Thursday, February 16, 2012

Please, I need a new attitude


Oh, boy, I had a horrible attitude yesterday morning.  I say at first I didn’t know where it came from, but after a while, God gently pointed to where it was.  I lost my cool the night before.  I spoke to a CR at a store.  I didn’t like the flack that they taught him to give customers.  I wasn’t as rude as I could have been in the past, yet I wasn’t nice or gentle, either.  I had a problem on the account and I expected this person to fix it.  I didn’t even stop to consider whether he could. 

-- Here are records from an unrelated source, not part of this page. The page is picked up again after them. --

(* ===== verification/MockBackend.v ===== *)
(** * MockBackend: the echo servers of src/backend

    [handle_client_keepalive] over a script of what [recv] answers, with the gateway's
    own receive loop on the other end of the connection, and the worker pool of
    backend_worker.h as interleaved threads, simulated step by step by the gateway's
    [ThreadPool]. *)

From S2P Require Import Prelude Utils HttpGrammar BackendConnection ThreadPool.

(** ** The connection handler *)

Module MockBackend.
Import BackendConnection.
Open Scope Z_scope.

Definition q : bytes := ["034"%char].

Definition contains (needle hay : bytes) : bool :=
  match find_sub needle hay with Some _ => true | None => false end.

Definition client_close (req_buf : bytes) : bool :=
  contains (CRLF ++ lit "Connection: close") req_buf || contains (CRLF ++ lit "connection: close") req_buf.

Definition request_body (req_buf : bytes) : bytes :=
  match find_sub CRLFCRLF req_buf with Some pos => drop (pos + 4) req_buf | None => [] end.

Definition resp_body (service_name body : bytes) : bytes :=
  lit "{" ++ q ++ lit "service" ++ q ++ lit ":" ++ q ++ service_name ++ q ++ lit "," ++ q ++ lit "body" ++ q ++ lit ":" ++ q ++ body ++ q ++ lit "}".

Definition conn_header (close : bool) : bytes :=
  if close then lit "Connection: close" else lit "Connection: keep-alive".

Definition resp_head (close : bool) (length : Z) : bytes :=
  lit "HTTP/1.1 200 OK" ++ CRLF ++ lit "Content-Type: application/json" ++ CRLF ++
  conn_header close ++ CRLF ++ lit "Content-Length: " ++ Utils.to_string length.

Definition reply (service_name req_buf : bytes) : bytes :=
  let b := resp_body service_name (request_body req_buf) in
  resp_head (client_close req_buf) (zlen b) ++ CRLFCRLF ++ b.

(** What the handler does to the socket; [LogError] is the line on stderr. *)
Inductive event := Send (data : bytes) | LogError (errno : Z) | Close.

(** Both loops: what happens on the answers of [recv], and whether the handler has
    returned or waits for the next answer. *)
Fixpoint handle_loop (service_name : bytes) (script : list recv_result) (req_buf : bytes) : list event * bool :=
  match script with
  | [] => ([], false)
  | RData d :: script' =>
      let req_buf := req_buf ++ d in
      match find_sub CRLFCRLF req_buf with
      | None => handle_loop service_name script' req_buf
      | Some _ =>
          if client_close req_buf then ([Send (reply service_name req_buf); Close], true)
          else let '(evs, returned) := handle_loop service_name script' [] in
               (Send (reply service_name req_buf) :: evs, returned)
      end
  | REof :: _ => ([Close], true)
  | RErr errno :: _ => ([LogError errno; Close], true)
  end.

Definition handle_client_keepalive (service_name : bytes) (script : list recv_result) : list event * bool :=
  handle_loop service_name script [].

(** ** The accept loop and the two servers *)

(** [main]: descriptors accepted, in order; a failed accept is skipped. *)
Definition accept_loop (answers : list Z) : list Z := filter (fun cfd => 0 <= cfd) answers.

(** [std::max(4u, hw * 2)] converted to [int]. *)
Definition worker_count (hw : Z) : Z := i32 (Z.max 4 ((hw * 2) mod 4294967296)).

Record server := mkServer { service : bytes; listen_port : Z }.
Definition user_server : server := mkServer (lit "user") 9001.
Definition order_server : server := mkServer (lit "order") 9002.

(** ** The replies are sized *)

Lemma skip_sp_digits s : Forall (fun c => Utils.isdigit c = true) s -> skip_sp s = s.
Proof.
  intros [|c s' Hc _]; [done|]. cbn. destruct (Ascii.eqb_spec c SP) as [->|]; done.
Qed.

Lemma resp_head_length close n : 0 <= n <= LONG_MAX -> head_content_length (resp_head close n) = n.
Proof.
  intros [Hn Hmax]. unfold resp_head. rewrite Utils.to_string_nonneg by done.
  pose proof (Utils.dec_nonneg_isdigit n Hn) as Hd. pose proof (Utils.dec_nonneg_value n Hn) as Hv.
  set (ds := Utils.dec_nonneg n) in *. clearbody ds. rewrite !app_assoc.
  set (fixed := (_ ++ lit "Content-Length: ")). unfold head_content_length.
  assert (Hf : exists i, find_sub (CRLF ++ lit "Content-Length:") fixed = Some i /\
    (i + 17 <= length fixed)%nat /\ drop (i + 17) fixed = [SP]).
  { exists (if close then 66 else 71)%nat. destruct close; split_and!; vm_compute; reflexivity || lia. }
  destruct Hf as (i & Hi & Hl & Hr). rewrite (find_sub_app_l _ _ ds i Hi).
  rewrite drop_app_le, Hr by done. change (skip_sp ([SP] ++ ds)) with (skip_sp ds).
  rewrite skip_sp_digits by done. change 0 with (i64 0). rewrite <- (app_nil_r ds), read_digits_over, Hv by done.
  apply i64_small. unfold LONG_MIN. lia.
Qed.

So when I got off the phone, my husband didn’t listen to me complain.  He tended to my daughter, so I felt a little let down that I couldn’t dump all this on him.  It just wasn’t the time, nor was I in the right attitude.

I worked out a little of my “hurt” feelings in prayer that night.  I thought I was OK.  Yet the next morning, I just didn’t have a good attitude.  It wasn’t a morning to stay home and work it out, I had service I agreed to do.  Fortunately, I didn’t dump this attitude on my daughter, as I’ve been known to do in the past.  I got her off to school then submerged myself in prayer.  As the night before, I tried to focus my prayer on the others I would serve or be in contact with over the next few hours.

Right before going in, I asked God to do the work for me.  I knew I wasn’t in the right frame of mind.  I knew I still struggled to give my full attention and listen, yet that is what I needed to do.  I knew it would only get done if I allowed Him full control and get it done.

Please don’t be surprised that He did show up and did His work through me.  I thanked Him for how well it went.  Then He gives me a principle after my service was done.  That as a Christian, I am called to “reset” worldly thinking to a Holy Spirit filled/lead life.

Wow, this is the first time I experienced the revelation after the answered prayer.  It goes back to God often prepares my heart to receive the message He has for me.  I know I would not have got this message had I not had the bad attitude.

You were taught, with regard to your former way of life, to put off your old self, which is being corrupted by its deceitful desires; to be made new in the attitude of your minds; and to put on the new self, created to be like God in true righteousness and holiness.  Ephesians 4:22-24

This passage was preached on while I watched TV and walked on my treadmill.  When I was sick a while back, I started to watch more TV, other than what I normally watched (HGTV or GMC).  I began watching a reality TV show about weight loss as well.  Some of the words, the underlining message and attitude of guest on show (talk show) began creeping into my life.  At times I felt God ping me that it wasn’t good to watch.  I sometimes changed the channel or turned off the TV.  I sometimes said, ‘oh that scene is past, I’m ok.’  God would also weigh on me that this isn’t what He ordered for my day when I asked Him to arrange it so I would get His work done.

The program I watched furthered God’s message to me on resetting my thoughts.  I need to put off my old self, I need to take ever thought captive.  I have a new attitude. 

We demolish arguments and every pretension that sets itself up against the knowledge of God, and we take captive every thought to make it obedient to Christ.  2 Corinthians 10:5

He showed me that these programs were corrupting my thinking.  Even in small ways.  I was allowing Satan a foothold into my mind.  Satan used programs that pleased my old self.  Things I enjoyed when I was self focused. 

I’m thankful for this message.  I praise Him for answering my prayers.  I thank Him for sanctifying me, for making me new.  I will not allow anything to set itself against the knowledge of God.  For it is the only truth.  Everything else if foolishness.